Spec: Provider Failover with Circuit Breaker

Status: Implemented (v2.0.0)

Issue: #161

Architecture Doc: architecture/provider-failover.md

Problem

The Agenthood runtime currently depends on a single LLM provider per execution. When that provider fails—due to rate limits, temporary outages, or authentication issues—the entire member execution fails and the task is interrupted.

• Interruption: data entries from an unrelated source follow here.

(** *** The workers: [run_domain] *)

Definition set_stage (k : nat) (st : Stage) (m : MultiDomainService) : MultiDomainService :=
  update_worker k (with_stage st) m.

(** The reply reaches a client that still waits for it. *)
Definition answer (message : Message) (result : ProcessResult) (m : MultiDomainService)
  : MultiDomainService :=
  match clients m !! msg_client message with
  | Some (Awaiting front rollback) =>
      set_client (msg_client message) (Leaving front [] rollback result) m
  | _ => m
  end.

Definition process_message (message : Message) (w : Worker) : Worker :=
  let '(result, service) :=
    infra_process (msg_request message) (msg_peer message) (msg_now message) (w_service w) in
  with_stage (Served message result) (with_service service w).

Definition work (k : nat) (now : option Z) (m : MultiDomainService) : MultiDomainService :=
  match workers m !! k with
  | None => m
  | Some w =>
      match w_stage w with
      | Idle =>
          match w_queue w with
          | Some message => set_worker k (with_stage (Serving message) (with_queue None w)) m
          | None => set_stage k Sweeping m
          end
      | Serving message => set_worker k (process_message message w) m
      | Served message result =>
          set_stage k (Rolled message result)
            (if is_ok result then m
             else set_shared (apply_optional (msg_rollback message) (shared m)) m)
      | Rolled message result =>
          set_stage k (Released message result)
            (set_shared (drop_permit (msg_permit message) (shared m)) m)
      | Released message result =>
          set_stage k (Freed message result) (do_release (FreeDomain (msg_domain message)) m)
      | Freed message result => set_stage k Sweeping (answer message result m)
      | Sweeping =>
          let service := match now with
                         | Some now => (recover_expired now (w_service w)).2
                         | None => w_service w
                         end in
          set_worker k (with_stage Idle (with_service service w)) m
      end
  end.
End Router.
(* ===== verification/DomainSteps.v ===== *)
(** * Runs of the domain router

    Any thread may take its next section; requests arrive, sockets fail, clients give up
    waiting, and the machine changes, at any time. *)
From stdpp Require Import base tactics list numbers option gmap strings.
From Stdlib Require Import ZArith Lia.
From S2P Require Import Prelude Ipv4 Wire Proto Network Service InfraProto Infra InfraContract.
From S2P Require Import InfraHandlers InfraHistory Domains.

#[local] Open Scope Z_scope.

(** Whether the process of an I/O owner runs. The probe [io_owner_alive] never misses one
    that does; it may report a process that has ended. *)
Class ProcessTable (W : Type) `{!InfraHost W} := {
  runs : IoOwner -> W -> Prop;
  runs_alive : forall o w, runs o w -> io_owner_alive o w = true;
}.

(** The operation inside the domain scope. *)
Definition unscoped (request : Request) : Operation :=
  match infra_operation request with
  | InDomain _ _ operation => operation
  | operation => operation
  end.

(** The drops, messages and rollbacks that threads hold. *)
Definition stage_message (st : Stage) : option Message :=
  match st with
  | Serving message | Served message _ | Rolled message _ | Released message _
  | Freed message _ => Some message
  | Idle | Sweeping => None
  end.

Definition client_rollback (c : Client) : option IoRollback :=
  match c with
  | Bound _ _ rollback | Awaiting _ rollback | Leaving _ _ rollback _ => rollback
  | _ => None
  end.

Section Steps.
Context {W : Type} `{!NetworkBackend W} `{!InfrastructureBackend W} `{!InfraHost W}
  `{!DomainHost W} `{!JournalFormat} `{!Layout} `{!InfraMachine W} `{!ProcessTable W}.

Definition worker_messages (w : Worker W) : list Message :=
  option_list (w_queue w) ++ option_list (stage_message (w_stage w)).

Definition rollbacks (m : MultiDomainService W) : list IoRollback :=
  omap client_rollback (clients m)
  ++ omap msg_rollback (mjoin (map worker_messages (workers m))).

(** The owners that the router has bound or may bind again. *)
Definition known (o : IoOwner) (m : MultiDomainService W) : Prop :=
  (exists d b, io_bindings (shared m) !! d = Some b /\ binding_owner b = o) \/
  (exists rb b, rb ∈ rollbacks m /\ rollback_previous rb = Some b /\ binding_owner b = o).

Definition is_front (c : Client) : bool :=
  is_running c || match c with Dispatching _ | Queued _ => true | _ => false end.

(** One section of one thread ([step_submit] to [step_work]), an arrival, or a change of the
    machine. An owner read from a process names it for ever: if the process has ended, no
    other runs under that identity ([step_host]). *)
Inductive step (m : MultiDomainService W) : MultiDomainService W -> Prop :=
| step_open request peer now :
    typed_operation (unscoped request) ->
    step m (add_client (Received None request peer now) m)
| step_attach : step m (attach_front m).2
| step_detach :
    front_attached m = true -> count is_front (clients m) = 0 -> step m (detach_front m)
| step_dispatch : front_attached m = true -> step m (dispatch m).2
| step_submit i l ready :
    clients m !! i = Some (Dispatching l) -> step m (do_submit i l ready m)
| step_pick i l :
    next_queued (clients m) = Some (i, l) ->
    count is_running (clients m) < front_control_threads (limits (shared m)) ->
    step m (do_pick i l m)
| step_receive i l received :
    clients m !! i = Some (Picked l) ->
    (forall request peer now, received = Some (request, peer, now) ->
       typed_operation (unscoped request)) ->
    step m (do_receive i l received m)
| step_advance i c : clients m !! i = Some c -> step m (advance i c m)
| step_timeout i front rollback :
    clients m !! i = Some (Awaiting front rollback) -> step m (do_timeout i front rollback m)
| step_work k now : step m (work k now m)
| step_host w :
    (forall o, known o m -> runs o w -> runs o (host_world m)) -> step m (set_host w m)
| step_machine k worker w :
    workers m !! k = Some worker -> machine_after (infra_world (w_service worker)) w ->
    step m (set_worker k (with_service (set_world w (w_service worker)) worker) m).

(** The states a router reaches after [new]. *)
Inductive reachable (m0 : MultiDomainService W) : MultiDomainService W -> Prop :=
| reach_start : reachable m0 m0
| reach_step m m' : reachable m0 m -> step m m' -> reachable m0 m'.
End Steps.

(** ** What a routed call is *)

Section Routes.
Context {W : Type} `{!NetworkBackend W} `{!InfrastructureBackend W} `{!InfraHost W}
  `{!DomainHost W} `{!JournalFormat} `{!Layout}.
Implicit Types (m : MultiDomainService W) (w : Worker W).

Definition domain_of w : list Z := cfg_domain_id (config (w_identity w)).

Lemma find_worker_Some domain (l : list (Worker W)) k w :
  find_worker domain l = Some (k, w) -> l !! k = Some w /\ domain_of w = domain.
Proof.
  revert k. induction l as [|w' l IH]; intros k; simpl; [done|].
  case_bool_decide as Hd; [by intros [= <- <-]|].
  destruct (find_worker domain l) as [[k' w'']|]; [|done]. intros [= <- <-]. by apply IH.
Qed.

(** The inner request and everything [process_admitted] has checked of it. *)
Definition routed_call m (front : option nat) (request : Request) (peer : PeerCredentials)
    (now : Z) (call : Call) : Prop :=
  exists domain infra operation w,
    infra_operation request = InDomain domain infra operation /\
    workers m !! call_worker call = Some w /\ domain_of w = domain /\
    cfg_infra_id (config (w_identity w)) = infra /\
    scope_operation (w_identity w) operation = Ok tt /\
    requested_owner request operation (host_world m) = Ok (call_owner call) /\
    call = mkCall (call_worker call)
             (mkInfraRequest (infra_request_id request) (caller_instance_id request)
                (caller_pid request) operation) peer now (call_owner call) front.

Lemma route_Forward front request peer now m call :
  route front request peer now m = Forward call -> routed_call m front request peer now call.
Proof.
  unfold route. do 2 (case_match; [done|]).
  destruct (infra_operation request) as [|domain infra operation| | | | | | | | | | | | | | |] eqn:Hop; try done.
  destruct (route_scoped _ _ _ _ _ _ _ _) as [c|] eqn:Hr; [|done]. intros [= ->].
  unfold route_scoped in Hr.
  apply result_bind_Ok in Hr as ([k w] & Hw & Hr). unfold ok_or in Hw.
  destruct (find_worker domain (workers m)) as [[k' w']|] eqn:Hfind; [|done].
  injection Hw as -> ->. apply find_worker_Some in Hfind as [Hk Hd].
  apply result_bind_Ok in Hr as ([] & Hinfra & Hr). apply result_bind_Ok in Hr as ([] & Hscope & Hr).
  apply result_bind_Ok in Hr as (owner & Howner & Hr). apply result_bind_Ok in Hr as ([] & _ & Hr).
  injection Hr as <-. exists domain, infra, operation, w. split_and!; try done.
  unfold refuse_identity, foreign_infra in Hinfra. by case_bool_decide.
Qed.
End Routes.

This creates poor production reliability:

Groq rate limits (30 req/min free tier) kill sessions during burst activity
Provider outages halt all member work, even though alternative providers are available
Intermittent failures force manual retry from humans instead of automated recovery
No retry logic means transient network blips cause permanent task failure

The user expects the Society to handle provider fragility transparently. If Claude is down, use OpenAI. If Groq hits rate limits, switch to Ollama. The member should continue working—the human should never notice the plumbing.

Proposed Solution

Implement a three-phase progressive enhancement to provider resilience:

Phase 1: Basic Failover (MVP)

Try each configured provider in sequence until one succeeds or all fail.

Behavior:

Load provider chain from .agenthood/config.json (llm.providers[])
Attempt providers in order: [primary, fallback1, fallback2, ...]
On failure, immediately try the next provider
If all providers fail, throw AllProvidersFailedError with structured failure details

No circuit breaker yet—this is a simple try/catch loop with failover.

Acceptance Criteria:

Provider chain loaded from config
Each provider attempted in sequence
First success stops the chain and returns result
All failures collected and reported in AllProvidersFailedError
Existing member execution flow unchanged (transparent drop-in)

Phase 2: Circuit Breaker

Track provider health and skip known-bad providers.

Behavior:

Each provider has a circuit state: CLOSED | OPEN | HALF_OPEN
CLOSED: Normal operation—requests flow through
OPEN: Provider bypassed (failures exceeded threshold)—skip to next provider
HALF_OPEN: Cooldown expired—one probe request allowed to test recovery

State Transitions:

CLOSED → (N failures within window) → OPEN
OPEN → (cooldown expires) → HALF_OPEN
HALF_OPEN → (probe succeeds) → CLOSED
HALF_OPEN → (probe fails) → OPEN (extend cooldown)

Configuration:

interface CircuitBreakerConfig {
  failureThreshold: number;      // default: 3 failures
  failureWindow: number;          // default: 60 seconds
  cooldownDuration: number;       // default: 120 seconds
  probeBeforeCooldown: number;    // default: 30 seconds before cooldown expires
}

Acceptance Criteria:

Circuit state tracked per provider
Providers in OPEN state are skipped during failover
Circuit opens after N failures within time window
Circuit transitions to HALF_OPEN after cooldown
Probe request succeeds → circuit closes → provider restored
Probe request fails → circuit re-opens with extended cooldown
Circuit state logged (debug level) on every transition
Thread execution continues across provider switches

Phase 3: Advanced Recovery

Intelligent failure handling with classification, cooldown strategies, and preemptive probes.

Behavior:

3.1 Failure Classification

Not all failures are equal. Classify errors and apply appropriate cooldown:

HTTP Status	Classification	Cooldown	Behavior
`401`	Auth failure	Permanent	Skip provider, log warning once
`402`	Payment required	Permanent	Skip provider, log warning once
`429`	Rate limited	60–300s	Backoff based on `Retry-After` header
`408`	Request timeout	30s	Retry once, then failover
`503`	Service unavailable	60s	Immediate failover
`404`	Model not found	Permanent	Skip provider, log error
Network error	Transient	30s	Retry with exponential backoff

3.2 Retry-After Header Parsing

If a provider returns 429 with a Retry-After header:

Parse the header (seconds or HTTP date)
Set cooldown to Retry-After value (capped at 5 minutes)
Log the retry time to user

3.3 Preemptive Probe Recovery

Send a lightweight probe request 30 seconds before cooldown expires:

Use a minimal prompt (e.g., "Hello")
On success → provider restored early
On failure → cooldown extended by 50%

Prevents hammering a recovering provider with full-sized requests.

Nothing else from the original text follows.